** Opening Data provided block **

(* ===== verification/HttpsClient.v ===== *)
(** * HTTP over TLS

    [https_client] is [http::base_socket<ssl_client>]: what the encrypted stream of SslSocket
    needs from [boost::asio::ssl::stream] to carry an exchange, and what
    [ssl::stream_socket]'s own [write_some] and [read_some] do for it: they set the deadline
    on the next layer and keep that layer's timeouts of its own out of the way. *)

From S2P Require Import Prelude ErrorCode TimedBase IoLoop BaseSocket Transfer StreamSocket.
From S2P Require Import SslSocket HttpSocket HttpClient.
From Stdlib Require Import Strings.Byte.
Open Scope sc_scope.

(** Documented behaviour of [asio::ssl::stream] towards the peer: the plaintext the peer is
    going to send is read in order, a successful read brings some of it, a closed
    connection none; a successful write takes something; neither concerns the other. *)
Class SslPeer (K G : Type) `{SslLayer K G} := {
  ssl_incoming : ssl_stream K G → list byte;
  ssl_incoming_engine s s' : ssl_engine s = ssl_engine s' → ssl_incoming s = ssl_incoming s';
  layer_read_input n s : let '(s', (data, ec)) := layer_read_some n s in
    ssl_incoming s = data ++ ssl_incoming s' ∧ (ec = asio_eof → data = []) ∧
    (ec_failed ec = false → (0 < n)%nat → data ≠ []);
  layer_read_accepted n s : ssl_accepted (layer_read_some n s).1 = ssl_accepted s;
  layer_write_input b s : ssl_incoming (layer_write_some b s).1 = ssl_incoming s;
  layer_write_progress b s :
    b ≠ [] → ec_failed (layer_write_some b s).2.2 = false → 0 < (layer_write_some b s).2.1
}.

Section HttpsClient.
Context {K E G : Type}.
Context `{sk : AsioSocket K E, tm : AsioTimer, pl : Platform, sl : SslLayer K G, !SslLayerLaws K G}.
Implicit Types (s : ssl_stream K G) (buf : list byte).

(** The state in which [write_some] and [read_some] enter the layer below. *)
Definition armed_layer (dl : Z) s : ssl_stream K G :=
  set_next (λ w, expires_at dl (set_fired false w)) (ssl_set_io_timeout_enabled false s).1.

(** ... and what they do when they are back from it. *)
Definition layer_left (m : bool) s : ssl_stream K G :=
  ssl_expiration_dtor (mk_expiration true) (ssl_set_io_timeout_enabled m s).1.

Lemma ssl_write_some_unfold buf dl s :
  ssl_write_some buf (Deadline dl) s =
    let '(s', r) := layer_write_some buf (armed_layer dl s) in
    (layer_left (ssl_io_timeout_enabled s) s', Normal r).
Proof.
  unfold ssl_write_some, armed_layer, ssl_scope_expire. cbn. by destruct (layer_write_some _ _) as [? [? ?]].
Qed.

Lemma ssl_read_some_unfold cap dl s :
  ssl_read_some cap (Deadline dl) s =
    let '(s', r) := layer_read_some cap (armed_layer dl s) in
    (layer_left (ssl_io_timeout_enabled s) s', Normal r).
Proof.
  unfold ssl_read_some, armed_layer, ssl_scope_expire. cbn. by destruct (layer_read_some _ _) as [? [? ?]].
Qed.

(** The stream of an [https_client] as a peer for HTTP. *)
#[export, program] Instance ssl_http_peer `{!SslPeer K G} : HttpPeer (ssl_stream K G) := {| hp_input := ssl_incoming |}.
Next Obligation.
  intros ? n dl s. cbn [hs_read_some ssl_http_stream]. rewrite ssl_read_some_unfold.
  pose proof (layer_read_input n (armed_layer dl s)) as Hr. pose proof (layer_read_count n (armed_layer dl s)) as Hl.
  destruct (layer_read_some n (armed_layer dl s)) as [s' [data ec]]. cbn [fst snd] in Hl.
  rewrite (ssl_incoming_engine s (armed_layer dl s)) by done.
  rewrite (ssl_incoming_engine (layer_left _ s') s') by done. by destruct Hr.
Qed.
Next Obligation.
  intros ? n dl s. cbn [hs_read_some ssl_http_stream hs_sent]. rewrite ssl_read_some_unfold.
  pose proof (layer_read_accepted n (armed_layer dl s)) as Hr.
  destruct (layer_read_some n (armed_layer dl s)) as [s' [data ec]].
  rewrite (ssl_accepted_engine s (armed_layer dl s)) by done.
  by rewrite (ssl_accepted_engine _ s') by done.
Qed.
Next Obligation.
  intros ? bs dl s. cbn [hs_write_some ssl_http_stream]. rewrite ssl_write_some_unfold.
  pose proof (layer_write_input bs (armed_layer dl s)) as Hr.
  destruct (layer_write_some bs (armed_layer dl s)) as [s' [n ec]].
  rewrite (ssl_incoming_engine s (armed_layer dl s)) by done.
  by rewrite (ssl_incoming_engine _ s') by done.
Qed.
Next Obligation.
  intros ? bs dl s Hb. cbn [hs_write_some ssl_http_stream]. rewrite ssl_write_some_unfold.
  pose proof (layer_write_progress bs (armed_layer dl s) Hb) as Hr.
  by destruct (layer_write_some bs (armed_layer dl s)) as [s' [n ec]].
Qed.

End HttpsClient.

(** ** Properties *)

Section Claims.
Context {K E G Rq Rsp Sr Ps B : Type}.
Context `{sk : AsioSocket K E, tm : AsioTimer, sl : SslLayer K G, !SslLayerLaws K G, !SslPeer K G,
  bb : Beast Rq Rsp Sr Ps B, !BeastLaws Rq Rsp Sr Ps B, pl : Platform}.
Implicit Types (s : ssl_stream K G) (h : http_socket (ssl_stream K G) B).

(** The connection delivers under a deadline: entered with that deadline set on the next
    layer and the next layer's own I/O timeout out of the way, writes succeed, and so do
    reads while there is something to come. *)
Definition delivers_under (dl : Z) (good : G → Prop) : Prop :=
  ∀ s, good (ssl_engine s) →
    timer_expiry (base (ssl_next s)) = dl → deadline_fired_ (base (ssl_next s)) = false →
    ssl_io_timeout_enabled s = false →
    (∀ bs, ec_failed (layer_write_some bs s).2.2 = false ∧ good (ssl_engine (layer_write_some bs s).1)) ∧
    (∀ n, ssl_incoming s ≠ [] →
       ec_failed (layer_read_some n s).2.2 = false ∧ good (ssl_engine (layer_read_some n s).1)).

Lemma delivers_working dl good : delivers_under dl good → working dl (λ s, good (ssl_engine s)).
Proof.
  intros Hd. split; intros x s Hg.
  - destruct (Hd (armed_layer dl s)) as [Hw _]; [done..|]. specialize (Hw x).
    cbn [hs_write_some ssl_http_stream]. rewrite ssl_write_some_unfold.
    by destruct (layer_write_some x (armed_layer dl s)) as [s' [n ec]].
  - intros Hin. destruct (Hd (armed_layer dl s)) as [_ Hr]; [done..|].
    specialize (Hr x). rewrite (ssl_incoming_engine (armed_layer dl s) s) in Hr by done. specialize (Hr Hin).
    cbn [hs_read_some ssl_http_stream]. rewrite ssl_read_some_unfold.
    by destruct (layer_read_some x (armed_layer dl s)) as [s' [data ec]].
Qed.


End Claims.

(** ** Witnesses *)

(** An engine that takes up to two bytes a call and delivers up to three. *)
Record wire_engine := mk_wire { wire_out : list byte; wire_in : list byte }.

#[export] Instance wire_ssl_layer : SslLayer toy_socket wire_engine := {|
  ssl_context_ctor := Normal tt;
  ssl_set_default_verify_paths := Normal tt;
  ssl_init w := Normal (mk_ssl w (mk_wire [] []));
  ssl_set_host _ s := (s, true);
  ssl_last_error _ := 1;
  ssl_set_verify_mode s := Normal s;
  ssl_set_verify_callback _ s := Normal s;
  layer_handshake s := (s, ec_ok);
  layer_shutdown s := (s, ec_ok);
  layer_write_some b s :=
    let n := Nat.min 2 (length b) in
    (mk_ssl (ssl_next s) (mk_wire (wire_out (ssl_engine s) ++ take n b) (wire_in (ssl_engine s))), (Z.of_nat n, ec_ok));
  layer_read_some n s :=
    let i := wire_in (ssl_engine s) in
    (mk_ssl (ssl_next s) (mk_wire (wire_out (ssl_engine s)) (drop (Nat.min 3 n) i)),
     (take (Nat.min 3 n) i, if decide (i = []) then asio_eof else ec_ok));
  ssl_accepted s := wire_out (ssl_engine s);
  stream_truncated := 1
|}.

#[export] Instance wire_ssl_layer_laws : SslLayerLaws toy_socket wire_engine.
Proof.
  split; cbn -[Nat.min]; try done; try (by intros; simplify_eq).
  - intros b s. lia.
  - intros b s. by rewrite Nat2Z.id.
  - intros n s. rewrite length_take. lia.
  - by intros s s' ->.
Qed.

#[export, program] Instance wire_ssl_peer : SslPeer toy_socket wire_engine := {|
  ssl_incoming s := wire_in (ssl_engine s)
|}.
Next Obligation. intros s s' E. cbn. by rewrite E. Qed.
Next Obligation.
  intros n s. cbn -[Nat.min]. rewrite take_drop. split; [done|]. case_decide as Hi.
  - rewrite Hi, take_nil. by vm_compute.
  - split; [done|]. intros _ Hn. destruct (wire_in (ssl_engine s)); [done|].
    destruct (Nat.min 3 n) eqn:En; [lia|done].
Qed.
Next Obligation. done. Qed.
Next Obligation. done. Qed.
Next Obligation. intros [|x b] s; [done|]. cbn -[Nat.min]. simpl length. lia. Qed.

Definition toy_https_client : http_socket (ssl_stream toy_socket wire_engine) toy_buffer :=
  http_socket_ctor (mk_ssl toy_stream (mk_wire [] [x0a; x0b])).

(** What the calls of the stream keep, the session keeps; and the next exchange returns. *)
Lemma session_life_keeps broken h :
  session_life broken h →
  I (broken =? 0)%nat (stream_ h) ∧ fb_max_size (buffer_ h) = kBodyLimit + kHeaderLimit ∧
  ∀ fuel (request : Rq) ec dl, exchange_fuel fuel request (stream_ h) →
    is_Some (perform fuel request ec dl h) ∨ parser_stalls (hp_input (stream_ h)).
Proof.
  induction 1 as [h Hm|broken h fuel request ec dl r ec' h' Hs (Hi & Hb & _) Hp Hf].
  - destruct (made_keeps h Hm). split_and!; [done..|]. intros. by apply perform_returns.
  - destruct (perform_sound fuel request ec dl h r ec' h' Hb Hf Hp) as (_ & _ & Hb' & _).
    split; [|split; [done|intros; by apply perform_returns]].
    destruct (perform_keeps (I (broken =? 0)%nat) (I false) broke dl broke_failed
      (write_keeps _ dl) (read_keeps _ dl) _ _ _ _ _ _ _ Hi Hp) as [Hk|[Hk Hbr]]; [|by rewrite Hbr].
    destruct (broke ec'); [|exact Hk]. destruct broken; [by apply I_weaker|exact Hk].
Qed.

End Life.

(** ** A TCP connection between calls *)

Section Connection.
Context {K E : Type} `{AsioSocketLaws K E, tm : AsioTimer, pl : Platform}.
Implicit Types (w : tcp_connection K) (v : stream_socket K).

** Closing Data provided block **

Quote, with nothing altered, all lines from the start of the entries to the line that carries "ssl_incoming_engine s s'", inclusive.

(* ===== verification/HttpsClient.v ===== *)
(** * HTTP over TLS

    [https_client] is [http::base_socket<ssl_client>]: what the encrypted stream of SslSocket
    needs from [boost::asio::ssl::stream] to carry an exchange, and what
    [ssl::stream_socket]'s own [write_some] and [read_some] do for it: they set the deadline
    on the next layer and keep that layer's timeouts of its own out of the way. *)

From S2P Require Import Prelude ErrorCode TimedBase IoLoop BaseSocket Transfer StreamSocket.
From S2P Require Import SslSocket HttpSocket HttpClient.
From Stdlib Require Import Strings.Byte.
Open Scope sc_scope.

(** Documented behaviour of [asio::ssl::stream] towards the peer: the plaintext the peer is
    going to send is read in order, a successful read brings some of it, a closed
    connection none; a successful write takes something; neither concerns the other. *)
Class SslPeer (K G : Type) `{SslLayer K G} := {
  ssl_incoming : ssl_stream K G → list byte;
  ssl_incoming_engine s s' : ssl_engine s = ssl_engine s' → ssl_incoming s = ssl_incoming s';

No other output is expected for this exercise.